Cellular interactions in the adoptive transfer of contact sensitivity: characterization of an antigen-nonspecific Vicia villosa-adherent T cell needed for adoptive transfer into naive recipients.

Abstract

The adoptive transfer of delayed-type hypersensitivity (DTH) into naive recipients requires the interaction of two functionally distinct Ly-1+ T cells: and I-J- cell effector cell for DTH which transfers antigen-specific DTH only into animals whose suppressive mechanisms have been compromised, and and I-J+ cell which alone never transfers DTH but allows the transfer of DTH by the I-J- DTH effector cell into naive animals. We investigated the phenotypic and functional characteristics of the cell which "protects" the I-J- DTH effector cell from host suppressive mechanisms and allows the transfer of DTH into naive recipients. This cell was found to express the cell surface phenotype Lyt-1+,2-, L3T4+, and I-J+, and, in contrast to the I-J- DTH effector cell, was found to be adherent to the lectin Vicia villosa (VV). These cells routinely are found in the spleens of both immune or naive animals, and regardless of their origin are antigen-nonspecific in their functional activity in that they complement VV-nonadherent cells to transfer DTH responses of both TNP and oxazolone-primed cells.
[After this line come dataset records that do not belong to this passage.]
(* ===== verification/Main.v ===== *)
(** * cmd/bootstrap/main.go: from the command line to a running server

    [ParseConfig] of internal/common/common.go reads the flag [-config], the
    TOML file it names and the environment; [main] hands the two
    configurations to [Bootstrap.Start], which makes the node and, once it is
    READY, a key server whose TLS is set up with a DNS provider or with the
    node's certificate (internal/web/server.go, providers/dns).

    The packages [env] and [toml] are not part of the repository: they are
    the parameters [EnvLib] and [TomlLib].  [EnvLaws] states what the
    documentation of [env] says of a variable that is set and of one that is
    not.  Go's own package [flag] is written out. *)

From S2P Require Import Prelude GoBytes GoText Json Sha256 Common CommonSet MasterKey Enclave Seed Heartbeat Node KeyStore Api Crypto Valkey Session Aes Tdx KeyService Journal Server CertStorage Cluster Bootstrap.
From Stdlib Require Import ZArith Lia.

Local Open Scope Z_scope.

(** ** Go: flag *)

(** A flag set in which [-config] is the one flag, as [ParseConfig] defines
    it.  [FlagExit] is [os.Exit] of [flag.ExitOnError]: 0 after a request
    for help, 2 after an error. *)
Inductive flag_result :=
  | FlagOk (path : bytes) (args : list bytes)
  | FlagExit (code : Z).

Definition minus : byte := "-"%byte.

(** The name after the minus signs; [None] for an argument that is no flag. *)
Definition flag_name (s : bytes) : option bytes :=
  match s with
  | m :: c :: name =>
      if bool_decide (m = minus) then Some (if bool_decide (c = minus) then name else c :: name) else None
  | _ => None
  end.

(** [name] and the value after the first [=] that is not its first byte. *)
Definition flag_value (name : bytes) : bytes * option bytes :=
  match name with
  | [] => ([], None)
  | c :: rest => let '(a, v, found) := Cut rest "="%byte in (c :: a, if found : bool then Some v else None)
  end.

Definition flag_unknown (name : bytes) : flag_result :=
  FlagExit (if bool_decide (name = $"help") || bool_decide (name = $"h") then 0 else 2).

(** [FlagSet.Parse] with the calls of [parseOne]. *)
Fixpoint flag_Parse (path : bytes) (args : list bytes) : flag_result :=
  match args with
  | [] => FlagOk path []
  | s :: rest =>
      if bool_decide (s = [minus; minus]) then FlagOk path rest
      else
        match flag_name s with
        | None => FlagOk path args
        | Some name =>
            if bool_decide (name = []) || bool_decide (head name = Some minus)
               || bool_decide (head name = Some "="%byte) then FlagExit 2
            else
              let '(name, value) := flag_value name in
              if bool_decide (name = $"config") then
                match value, rest with
                | Some v, _ => flag_Parse v rest
                | None, v :: rest => flag_Parse v rest
                | None, [] => FlagExit 2
                end
              else flag_unknown name
        end
  end.

Example flags_last : flag_Parse [] [$"-config"; $"a"; $"--config=b"; $"x"; $"-config=c"] =
  FlagOk ($"b") [$"x"; $"-config=c"].
Proof. vm_compute. reflexivity. Qed.
Example flags_missing : flag_Parse [] [$"-config"] = FlagExit 2 ∧ flag_Parse [] [$"-h"] = FlagExit 0 ∧
  flag_Parse [] [$"-v"] = FlagExit 2 ∧ flag_Parse [] [$"-"; $"-v"] = FlagOk [] [$"-"; $"-v"] ∧
  flag_Parse [] [$"--"; $"-v"] = FlagOk [] [$"-v"] ∧ flag_Parse [] [$"--=a"] = FlagExit 2.
Proof. vm_compute. split_and!; reflexivity. Qed.

(** ** common.go: reading the configuration *)

(** The types of the fields of [ClusterConfig]. *)
Inductive EnvType := EnvString | EnvStrings | EnvUint32 | EnvInt | EnvBool.

Definition env_val (t : EnvType) : Type :=
  match t with
  | EnvString => bytes
  | EnvStrings => list bytes
  | EnvUint32 | EnvInt => Z
  | EnvBool => bool
  end.
Definition env_zero (t : EnvType) : env_val t :=
  match t with
  | EnvString => []
  | EnvStrings => []
  | EnvUint32 | EnvInt => 0
  | EnvBool => false
  end.

(** The process environment. *)
Definition Environ : Type := bytes → option bytes.

(** What [env.Parse] does with one field: its type and the tags [env] and
    [envDefault] give its value and an error; the errors of all fields are
    collected into one.  [toml.DecodeFile] fills a structure from a file. *)
Class EnvLib := {
  env_field : ∀ t : EnvType, Environ → bytes → option bytes → env_val t * option error;
  env_aggregate : list error → error
}.
Class TomlLib := toml_DecodeFile : bytes → EnclaveConfig → EnclaveConfig * option error.

(** [strconv.ParseBool]. *)
Definition ParseBool (s : bytes) : option bool :=
  if bool_decide (s ∈ [$"1"; $"t"; $"T"; $"true"; $"TRUE"; $"True"]) then Some true
  else if bool_decide (s ∈ [$"0"; $"f"; $"F"; $"false"; $"FALSE"; $"False"]) then Some false
  else None.

Class EnvLaws `{EnvLib} := {
  env_unset : ∀ t e key, e key = None → env_field t e key None = (env_zero t, None);
  env_default : ∀ t e key d, e key = None → env_field t e key (Some d) = env_field t (λ _, Some d) key None;
  env_set_string : ∀ e key d v, e key = Some v → v ≠ [] → env_field EnvString e key d = (v, None);
  env_set_bool : ∀ e key d v, e key = Some v → v ≠ [] →
    match ParseBool v with
    | Some b => env_field EnvBool e key d = (b, None)
    | None => is_Some (env_field EnvBool e key d).2
    end
}.

Definition EnclaveConfig_zero : EnclaveConfig :=
  {| ProductId := 0; Debug := false; SignerId := []; SecurityVersions := [] |}.

Section config.
Context `{EnvLib} `{TomlLib}.
Implicit Types (e : Environ).

Definition field_value (t : EnvType) e (key : bytes) (d : option bytes) : env_val t := (env_field t e key d).1.
Definition field_error (t : EnvType) e (key : bytes) (d : option bytes) : list error :=
  option_list (env_field t e key d).2.

(** The tags of [ClusterConfig]. *)
Definition cluster_config e : ClusterConfig :=
  {| Id := field_value EnvString e ($"CLUSTER_ID") None;
     EncryptionKey := field_value EnvString e ($"CLUSTER_ENCRYPTIONKEY") None;
     Port := field_value EnvUint32 e ($"CLUSTER_PORT") None;
     PeerAddresses := field_value EnvStrings e ($"CLUSTER_PEERS") None;
     SeedNodes := field_value EnvStrings e ($"SEED_NODES") None;
     BindAddress := field_value EnvString e ($"BIND_ADDRESS") (Some ($"0.0.0.0"));
     NodeHost := field_value EnvString e ($"NODE_HOST") None;
     MasterKeyFolder := field_value EnvString e ($"MASTERKEY_FOLDER") (Some ($"/sealed"));
     ValkeyUris := field_value EnvStrings e ($"VALKEY_URIS") None;
     ValkeyUser := field_value EnvString e ($"VALKEY_USER") None;
     ValkeyPassword := field_value EnvString e ($"VALKEY_PASSWORD") None;
     ValkeyNamespace := field_value EnvString e ($"VALKEY_NAMESPACE") None;
     ValkeyTLS := field_value EnvBool e ($"VALKEY_TLS") (Some ($"false"));
     Domains := field_value EnvStrings e ($"SERVER_DOMAIN") None;
     ServerPort := field_value EnvInt e ($"SERVER_PORT") None;
     AcmeDnsToken := field_value EnvString e ($"ACME_DNS_API_TOKEN") None;
     AcmeOwner := field_value EnvString e ($"ACME_OWNER") None;
     AcmeRetryDelay := field_value EnvInt e ($"ACME_RETRY_DELAY") (Some ($"5"));
     AcmeRetryCount := field_value EnvInt e ($"ACME_RETRY_COUNT") (Some ($"10"));
     AcmeProvider := field_value EnvString e ($"ACME_PROVIDER")
       (Some ($"https://acme-v02.api.letsencrypt.org/directory"));
     DevMode := field_value EnvBool e ($"DEV_MODE") (Some ($"true"));
     EnforceSealQuoteVerify := field_value EnvBool e ($"TDX_SEAL_ENFORCE_QUOTE_VERIFY") (Some ($"true"));
     EnforceKeyRequestQuoteVerify :=
       field_value EnvBool e ($"TDX_KEYREQ_ENFORCE_QUOTE_VERIFY") (Some ($"true"));
     JournalEndpoint := field_value EnvString e ($"JOURNAL_S3_ENDPOINT") None;
     JournalRegion := field_value EnvString e ($"JOURNAL_S3_REGION") None;
     JournalAccessKey := field_value EnvString e ($"JOURNAL_S3_ACCESS_KEY") None;
     JournalSecretKey := field_value EnvString e ($"JOURNAL_S3_SECRET_KEY") None |}.

Definition cluster_config_errors e : list error :=
  field_error EnvString e ($"CLUSTER_ID") None ++
  field_error EnvString e ($"CLUSTER_ENCRYPTIONKEY") None ++
  field_error EnvUint32 e ($"CLUSTER_PORT") None ++
  field_error EnvStrings e ($"CLUSTER_PEERS") None ++
  field_error EnvStrings e ($"SEED_NODES") None ++
  field_error EnvString e ($"BIND_ADDRESS") (Some ($"0.0.0.0")) ++
  field_error EnvString e ($"NODE_HOST") None ++
  field_error EnvString e ($"MASTERKEY_FOLDER") (Some ($"/sealed")) ++
  field_error EnvStrings e ($"VALKEY_URIS") None ++
  field_error EnvString e ($"VALKEY_USER") None ++
  field_error EnvString e ($"VALKEY_PASSWORD") None ++
  field_error EnvString e ($"VALKEY_NAMESPACE") None ++
  field_error EnvBool e ($"VALKEY_TLS") (Some ($"false")) ++
  field_error EnvStrings e ($"SERVER_DOMAIN") None ++
  field_error EnvInt e ($"SERVER_PORT") None ++
  field_error EnvString e ($"ACME_DNS_API_TOKEN") None ++
  field_error EnvString e ($"ACME_OWNER") None ++
  field_error EnvInt e ($"ACME_RETRY_DELAY") (Some ($"5")) ++
  field_error EnvInt e ($"ACME_RETRY_COUNT") (Some ($"10")) ++
  field_error EnvString e ($"ACME_PROVIDER") (Some ($"https://acme-v02.api.letsencrypt.org/directory")) ++
  field_error EnvBool e ($"DEV_MODE") (Some ($"true")) ++
  field_error EnvBool e ($"TDX_SEAL_ENFORCE_QUOTE_VERIFY") (Some ($"true")) ++
  field_error EnvBool e ($"TDX_KEYREQ_ENFORCE_QUOTE_VERIFY") (Some ($"true")) ++
  field_error EnvString e ($"JOURNAL_S3_ENDPOINT") None ++
  field_error EnvString e ($"JOURNAL_S3_REGION") None ++
  field_error EnvString e ($"JOURNAL_S3_ACCESS_KEY") None ++
  field_error EnvString e ($"JOURNAL_S3_SECRET_KEY") None.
Treatment of recipient mice with cyclophosphamide (to remove host suppressor mechanisms) or Bordetella pertussis vaccine (which stimulates splenic T cells to circulate) abrogates the need for these cells in the transfer population, whereas treatment of donor mice with B. pertussis functionally depletes these cells from splenic T cell populations. Therefore, it appears that in the adoptive transfer of DTH responses, the antigen-specific I-J- VV-nonadherent cell requires an I-J+ VV-adherent cell in the circulation to overcome host suppressive mechanisms. The importance of these I-J+ cells in DTH responses is discussed.